• The problem
Whenever a line in the records below holds the string "constructor", include it in the count, and state the number alone.

• Entries taken from a collection
(* ------------------------------------------------------------------ *)
(** ** Concrete runs of the further functions *)

Lemma rnd_nonneg (q : Q) : 0 <= q -> 0 <= rnd q.
Proof.
  intros Hq. unfold rnd.
  assert (H : (0 <= Qfloor (q * 1099511627776))%Z).
  { change 0%Z with (Qfloor 0). apply Qfloor_resp_le.
    apply Qmult_le_0_compat; [exact Hq | discriminate]. }
  unfold Qle. cbn [Qnum Qden]. lia.
Qed.

Lemma exp_approx_nonneg (q : Q) : 0 <= exp_fin libm_approx q.
Proof.
  cbn [exp_fin libm_approx]. unfold exp_approx. apply rnd_nonneg. nra.
Qed.

Definition table5 : DataFrame :=
  {| columns := ["mom_3"%string];
     rows := [[Fin 1]; [Fin 2]; [Fin 3]; [Fin 4]; [Fin 5]] |}.

Definition target5 : Series := [Fin 1; Fin 2; Fin 3; Fin 4; Fin 5].

Lemma train_val_test_split_sizes_witness :
  let '((train_X, train_y), (val_X, val_y), (test_X, test_y)) :=
    train_val_test_split table5 target5 in
  length train_y = length (rows train_X) /\
  length val_y = length (rows val_X) /\
  length test_y = length (rows test_X) /\
  rows train_X <> [] /\ rows val_X <> [] /\ rows test_X <> [].
Proof.
  pose proof (train_val_test_split_sizes table5 target5 eq_refl) as H.
  cbv zeta in H.
  destruct (train_val_test_split table5 target5)
    as [[[train_X train_y] [val_X val_y]] [test_X test_y]].
  destruct H as (H1 & H2 & H3 & H4 & _).
  assert (Hn : (3 <= length (rows table5))%nat) by (cbn; lia).
  destruct (H4 Hn) as (Ha & Hb & Hc).
  repeat split; assumption.
Defined.

Lemma max_drawdown_range_witness :
  exists q, max_drawdown (map Fin [1 # 10; - (1 # 5)]) = Fin q /\
            -1 <= q /\ q <= 0.
Proof.
  apply (max_drawdown_range (1 # 10) [- (1 # 5)]).
  repeat constructor.
Defined.

(** A loss of 50% in the first month and gains afterwards: no drawdown. *)
Lemma max_drawdown_zero_without_later_loss_witness :
  exists q, max_drawdown (map Fin [- (1 # 2); 1 # 10; 0]) = Fin q /\ q == 0.
Proof.
  apply (max_drawdown_zero_without_later_loss (- (1 # 2)) [1 # 10; 0]).
  - reflexivity.
  - repeat constructor; discriminate.
Defined.

(** A total loss in the first month, then +50%. *)
Lemma max_drawdown_after_total_loss_is_nan_witness :
  max_drawdown (map Fin [-1; 1 # 2]) = NaN.
Proof.
  apply (max_drawdown_after_total_loss_is_nan (-1) [1 # 2]). reflexivity.
Defined.


Lemma fitness_of_flat_strategy_is_zero_witness :
  exists t f,
    total_return (map Fin [0; 0]) (map Fin [1 # 2; - (1 # 4)]) = Ok (Fin t) /\
    t == 0 /\
    fitness_function (map Fin [0; 0]) (map Fin [1 # 2; - (1 # 4)])
    = Ok (Fin f) /\
    f == 0.
Proof.
  apply (fitness_of_flat_strategy_is_zero [0; 0] [1 # 2; - (1 # 4)]).
  - reflexivity.
  - discriminate.
  - repeat constructor.
Defined.

Lemma fitness_range_witness :
  exists f,
    fitness_function (map Fin [1; 1]) (map Fin [1 # 2; - (1 # 4)]) = Ok f /\
    (f = FLOOR \/
     (exists q, f = Fin q /\ -300 < q /\ q <= 0) \/
     fleb (Fin (3 # 10)) f = true).
Proof.
  apply (fitness_range [1; 1] [1 # 2; - (1 # 4)]).
  - reflexivity.
  - discriminate.
Defined.

(** 1 / 1e-7: [div_safe] gives 10000000, [div_prot] gives 0. *)
Lemma division_primitives_agree_witness :
  apply2 Prim.div_safe (Fin 1) (Fin (1 # 10000000)) = Ok (Fin 10000000) /\
  apply2 Prim.div_prot (Fin 1) (Fin (1 # 10000000)) = Ok (Fin 0).
Proof.
  destruct (division_primitives_agree (Fin 1) (Fin (1 # 10000000)))
    as (_ & _ & H & _).
  apply H; reflexivity.
Defined.

Lemma protected_fallbacks_unreachable_witness :
  sigmoid_safe libm_approx NaN =
  (c <- clip10 NaN ;;
   e <- math_exp libm_approx (fneg c) ;;
   py_div (Fin 1) (fadd (Fin 1) e))%result.
Proof.
  destruct (protected_fallbacks_unreachable libm_approx NaN NaN)
    as (_ & _ & _ & H).
  apply H. exact exp_approx_nonneg.
Defined.

Lemma sigmoid_safe_range_witness :
  exists c s,
    clip10 NaN = Ok (Fin c) /\
    sigmoid_safe libm_approx NaN = Ok (Fin s) /\
    s == 1 / (1 + exp_fin libm_approx (- c)) /\
    0 < s /\ s <= 1 /\
    (NaN = NaN -> c = 10).
Proof.
  apply (sigmoid_safe_range libm_approx NaN). exact exp_approx_nonneg.
Defined.


Lemma evolve_prints_one_line_per_generation_witness :
  exists k stop lines,
    (k <= 200)%nat /\
    stdout
      (snd (evolve lcg_deap libm_approx train1 train1_y no_rows []
              initial_world))
    = stdout initial_world ++ lines /\
    generation_log 0 k stop lines.
Proof.
  destruct (evolve lcg_deap libm_approx train1 train1_y no_rows []
              initial_world) as [r w'] eqn:E.
  destruct (evolve_prints_one_line_per_generation lcg_deap libm_approx
              train1 train1_y no_rows [] initial_world r w' E)
    as (k & stop & lines & Hk & Hout & Hlog & _).
  exists k, stop, lines. cbn [snd]. repeat split; assumption.
Defined.

(* ------------------------------------------------------------------ *)
(** * data_io.load_prices

    The frame is taken as [pd.read_csv] hands it over: one row per line of
    the file, with its date as index and the value of the price column,
    NaN where the file has none.  A date is a day number, or [None] for
    NaT, the index of a line whose date is missing. *)

Definition Frame : Type := list (option Z * pyfloat).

• Final answer
3